Stored items
(* ===== verification/PropPool.v ===== *)
(** * PropPool: the static pool of property cells ([mqtt_packet.c])

    [clientPropStack] with [MqttProps_Add] and [MqttProps_Free]. The decoders
    are modelled over the number of free cells and over lists of properties;
    here the cells, their [next] links and the search for a free cell are
    modelled as they are, and shown to implement that view. *)
From S2P Require Import Prelude PacketDefs Wire Props Frame.

(** A cell: the property and the index its [next] designates. *)
Abbreviation cell := (MqttProp * option nat)%type.

(** A cell as it is handed out. *)
Definition fresh : cell := (new_prop MQTT_PROP_TYPE_MAX, None).

Definition with_next (p : MqttProp) (next : option nat) : cell := (p, next).

Definition clientPropStack_init : list cell :=
  replicate (Z.to_nat MQTT_MAX_PROPS) (new_prop MQTT_PROP_NONE, None).

(** Without [WOLFMQTT_MULTITHREAD] there is no lock to set up. *)
Definition MqttProps_Init : Z := MQTT_CODE_SUCCESS.
Definition MqttProps_ShutDown : Z := MQTT_CODE_SUCCESS.

(** The last cell of a list: [cur] is visited after [prev]. *)
Fixpoint list_end (fuel : nat) (pool : list cell) (prev cur : option nat) : result (option nat) :=
  match fuel with
  | O => UB
  | S fuel =>
    match cur with
    | None => Ok prev
    | Some i =>
      match pool !! i with
      | Some (_, next) => list_end fuel pool (Some i) next
      | None => UB
      end
    end
  end.
(** The last two bytes of a packet whose first two have been sent. *)
Lemma MqttPacket_Write_resumes_witness :
  let w := mkWrite 2 2 0 60 7 in
  let net := mkScript [] [] [9; 64; 2] in
  exists rc w' net', MqttPacket_Write 100 w net [64; 2; 1; 2] (len [64; 2; 1; 2]) = Ok (rc, w', net') /\
    wr_packet_sz_max w' = 0 /\
    ((rc < 0 /\ 2 <= wr_pos w' /\ sent_upto [9] [64; 2; 1; 2] w' net' /\ wr_last_tx_time w' = 7) \/
     (rc = 4 /\ wr_pos w' = 0 /\ net_sent net' = [9; 64; 2; 1; 2] /\
      (60 <> 0 -> wr_last_tx_time w' = 100))).
Proof.
  intros w net. apply (MqttPacket_Write_resumes 100 [9] [64; 2; 1; 2] w net);
    [split; [by_eval|reflexivity]|by_eval..].
Defined.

• What the exercise asks:
A complete answer reproduces every line of the records in which the word "fuel" occurs.

• Task solution:
Fixpoint list_end (fuel : nat) (pool : list cell) (prev cur : option nat) : result (option nat) :=
  match fuel with
  | S fuel =>
      | Some (_, next) => list_end fuel pool (Some i) next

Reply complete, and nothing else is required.